Não era só porque o bandoneón atacava uma melodia ora nervosa, ora lírica, ora mansa – era principalmente por causa do tango feroz que mordia a barra do seu vestido e fazia a sua alma dilacerar-se e ganir como um perro faminto.
Derramando tristeza e inconformismo, ela pensou:
“O meu último suspiro jamais será ouvido por aquele que me destrói” – e derramou algumas lágrimas quando pensou em todos os seus momentos atrelados ao homem que amava apesar das restrições.
O desencanto dessa mulher inconsolável tinha um peso que ele nunca conseguiria abarcar, mesmo que os seus braços medissem dois metros. E jamais seria, nessa noite, a última – a que a levara ao pequeno teatro e aonde ele não pretendia ir para encontrar-se com ela – que fecharia uma história de amor repleta de idas e vindas, de brigas e reconciliações. Ao seu modo, e na brutalidade costumeira que o caracterizava, ele também tinha as suas razões, ressentidas e incongruentes, que não compreendia devidamente.
O homem que não tinha ocupado até aquele momento a poltrona ao seu lado insinuava, contudo, uma presença maligna na sua ausência. A mulher olhava para o lugar vazio, e o hálito da derrota a humilhava.
“Pobre cachorrinho raivoso, por onde tu andas nessa cidade corrupta?” – perguntou-se e continuou com a divagação: “Você deveria ter continuado no esgoto, ou no inferno, de onde nunca deveria ter saído.”
Em algum bar, ambiente certamente de má fama, o cara jogava sinuca, reconhecendo que o tango nunca fora o seu gênero predileto de música, mas tinha em conta que a sua mulher o adorava, a ponto de cantalorar certas canções de Gardel.
Naquela noite, havia no teatro uma plateia pequena e atenta, os aficionados, um público que, sem querer, iria assistir ao seu desmoronamento amoroso. Desde a sua juventude, a identificação com o tango preenchia o seu coração de tal modo que a fazia sentir-se como uma dançarina em uma casa de San Telmo. A mulher infeliz estava num lugar fronteiriço, ouvindo o recital como a um réquiem. A cada acorde, um tremor abalava o seu corpo, e esse abalo repercutia-se pelo braço da poltrona e desmanchava-se no piso.
Ao seu lado, porém, o assento continuava desocupado.
Depois da primeira récita, ela se conformou com o fato de que ele não viria. E, a despeito dessa convicção, tinha ainda vívida na cabeça a frase que o sacana dissera:
“Piazzolla? Claro! A gente se encontra no hall.”
E foi isso o que ele prometera em seguida:
“A gente se vê no salão.
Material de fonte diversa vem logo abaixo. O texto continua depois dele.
Lemma run8 : runs d8.
Proof.
  apply (run_step _ _ _ _ d7); [apply (run_step _ _ _ _ d6); [exact run6|]|].
  - apply task_poll; [vm_compute; reflexivity|right; reflexivity].
  - apply task_panic; vm_compute; reflexivity.
Qed.
End DemoTasks.

Import DemoTasks.

Lemma permits_conserved_witness :
  dl_queue d3 = [1%nat] /\ permits (dl_tasks d3) = 1%nat /\ dl_queue (poll_permit 1 waiting d3) = [1%nat] /\
  dl_tasks (poll_permit 1 granted d6) !! 1%nat = Some entered.
Proof.
  destruct (permits_conserved _ _ _ _ _ _ run3 eq_refl) as (_ & Hfull & _ & Hp).
  destruct (permits_conserved _ _ _ _ _ _ run6 eq_refl) as (_ & _ & _ & Hp6). split_and!.
  - by vm_compute.
  - apply Hfull. by vm_compute.
  - destruct (Hp 1%nat waiting ltac:(by vm_compute) ltac:(by left)) as [_ H]. by vm_compute.
  - destruct (Hp6 1%nat granted ltac:(by vm_compute) ltac:(by right)) as [H _]. by apply H; left.
Defined.

Lemma terminal_state_truthful_witness :
  (wait finished = Some (Ok tt) /\ pg_state (tk_progress finished) = StCompleted) /\
  wait (default created (dl_tasks d8 !! 1%nat)) = Some (Err (TaskFailed (str "task panicked: boom"))) /\
  terminal (pg_state (tk_progress (default created (dl_tasks d8 !! 1%nat)))) = false.
Proof.
  split.
  - pose proof (terminal_state_truthful _ _ _ _ _ 0%nat finished run6 ltac:(by vm_compute)) as H.
    assert (tk_phase finished = Finished (Ok tt)) as E by (vm_compute; reflexivity). revert H. generalize dependent finished. intros t E.
    unfold wait. rewrite E. intros [H _]. done.
  - pose proof (terminal_state_truthful _ _ _ _ _ 1%nat (default created (dl_tasks d8 !! 1%nat)) run8 ltac:(by vm_compute)) as H.
    assert (tk_phase (default created (dl_tasks d8 !! 1%nat)) = Panicked (str "boom")) as E by (vm_compute; reflexivity). revert H.
    generalize dependent (default created (dl_tasks d8 !! 1%nat)). intros t E. unfold wait. rewrite E. intros [[_ H] _]. done.
Defined.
Vamos resolver tudo nessa noite, como prediz o tango.”
Depois de sua resposta, ela não sentiu convicção, tanto que, em seu zelo, não hesitou em confirmar:
“Você está falando sério ou é mais uma de suas babaquices?”
E agora, na execução da terceira música, o bandoneón e as cordas rasgavam mais e mais o cetim de sua alma com garras cortantes.
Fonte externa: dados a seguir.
(* ===== verification/DriverInv.v ===== *)
(** * The invariant of the driver

    What every handler keeps: the transfers of the pools, their reservations and records,
    the channels of the callers.  A handler works on a transfer outside the pools; the
    lemmas here take a transfer out, change what it holds, put it back or end it. *)

From S2P Require Import Prelude RustStr Errors Cache Float64 Net IpPolicy IpPolicyProps Checksum BodySink Head Pools Driver.

(** ** The claims of the transfers in flight *)

Definition transfer_claims (key : PoolKey) (t : ActiveTransfer) : list Claim :=
  option_list ((fun c => mkClaim key (cc_address c) (cc_generation c)) <$> at_candidate t).

Definition pool_claims (key : PoolKey) (active : gmap Z ActiveTransfer) : list Claim :=
  map_to_list active ≫= fun it => transfer_claims key it.2.

Definition active_claims (pools : gmap PoolKey Pool) : list Claim :=
  map_to_list pools ≫= fun kp => pool_claims kp.1 (pl_active kp.2).

Lemma bind_perm {A B} (f : A -> list B) l l' : l ≡ₚ l' -> l ≫= f ≡ₚ l' ≫= f.
Proof. by intros ->. Qed.

Lemma active_claims_insert pools key pool :
  active_claims (<[key := pool]> pools) ≡ₚ pool_claims key (pl_active pool) ++ active_claims (delete key pools).
Proof.
  unfold active_claims. rewrite <- insert_delete_eq, map_to_list_insert by apply lookup_delete_eq. by rewrite bind_cons.
Qed.

Lemma active_claims_lookup pools key pool :
  pools !! key = Some pool -> active_claims pools ≡ₚ pool_claims key (pl_active pool) ++ active_claims (delete key pools).
Proof. intros H. rewrite <- active_claims_insert. by rewrite insert_id. Qed.

Lemma active_claims_default pools key config now :
  active_claims pools ≡ₚ pool_claims key (pl_active (default (Pool_new config now) (pools !! key))) ++ active_claims (delete key pools).
Proof.
  destruct (pools !! key) as [pool|] eqn:E; simpl; [by apply active_claims_lookup|].
  unfold pool_claims. by rewrite map_to_list_empty, delete_id.
Qed.

Lemma pool_claims_insert key active id t :
  active !! id = None -> pool_claims key (<[id := t]> active) ≡ₚ transfer_claims key t ++ pool_claims key active.
Proof. intros H. unfold pool_claims. rewrite map_to_list_insert by done. by rewrite bind_cons. Qed.

Lemma pool_claims_delete key active id t :
  active !! id = Some t -> pool_claims key active ≡ₚ transfer_claims key t ++ pool_claims key (delete id active).
Proof. intros H. rewrite <- pool_claims_insert by apply lookup_delete_eq. by rewrite insert_delete_id. Qed.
Com movimentos discretos, olhou para os lados procurando o vulto do homem aproximando-se na semiescuridão. O estado psicológico que a mantinha poderia conduzi-la a uma síncope, mas conseguiu pensar ainda uma frase com sentido completo, e isso evitou que ela desfalecesse:
“Pode ser que ele chegue para a próxima música.”
Um violino iniciou um solo cuja melodia lembrava uma súplica que o bandoneón ampliou com notas mais tristes e extensas. Nesse momento, quando as frases da orquestra se transformavam em um andamento solene, ela fechou os olhos e sonhou com uma vida nova, longe daquela cidade que tanto a fizera sofrer e nunca lhe dera um ano completo de alegrias, nem um minuto de surpresas doces.
Quando o concerto terminou, finalmente conformada mais uma vez com o fiasco que fora a sua noite, pegou o seu casaco, levantou-se e desceu as escadas. Ao chegar ao vestíbulo, ele estava lá em pé, fumando um cigarro, com olhar de desdém, o predador orgulhoso que liderava a matilha. Ela ainda tentou sorrir para ele, como se o desculpasse.
Os dois primeiros tiros fizeram-na arquear, mas foi o terceiro que a derrubou sobre o piso de granito. Diluindo-se em uma poça de sangue, a mulher ainda se mexeu algumas vezes, enquanto o assassino abriu a porta do teatro com empenho notável e ganhou rapidamente a rua, desaparecendo no meio das árvores e da luz escassa.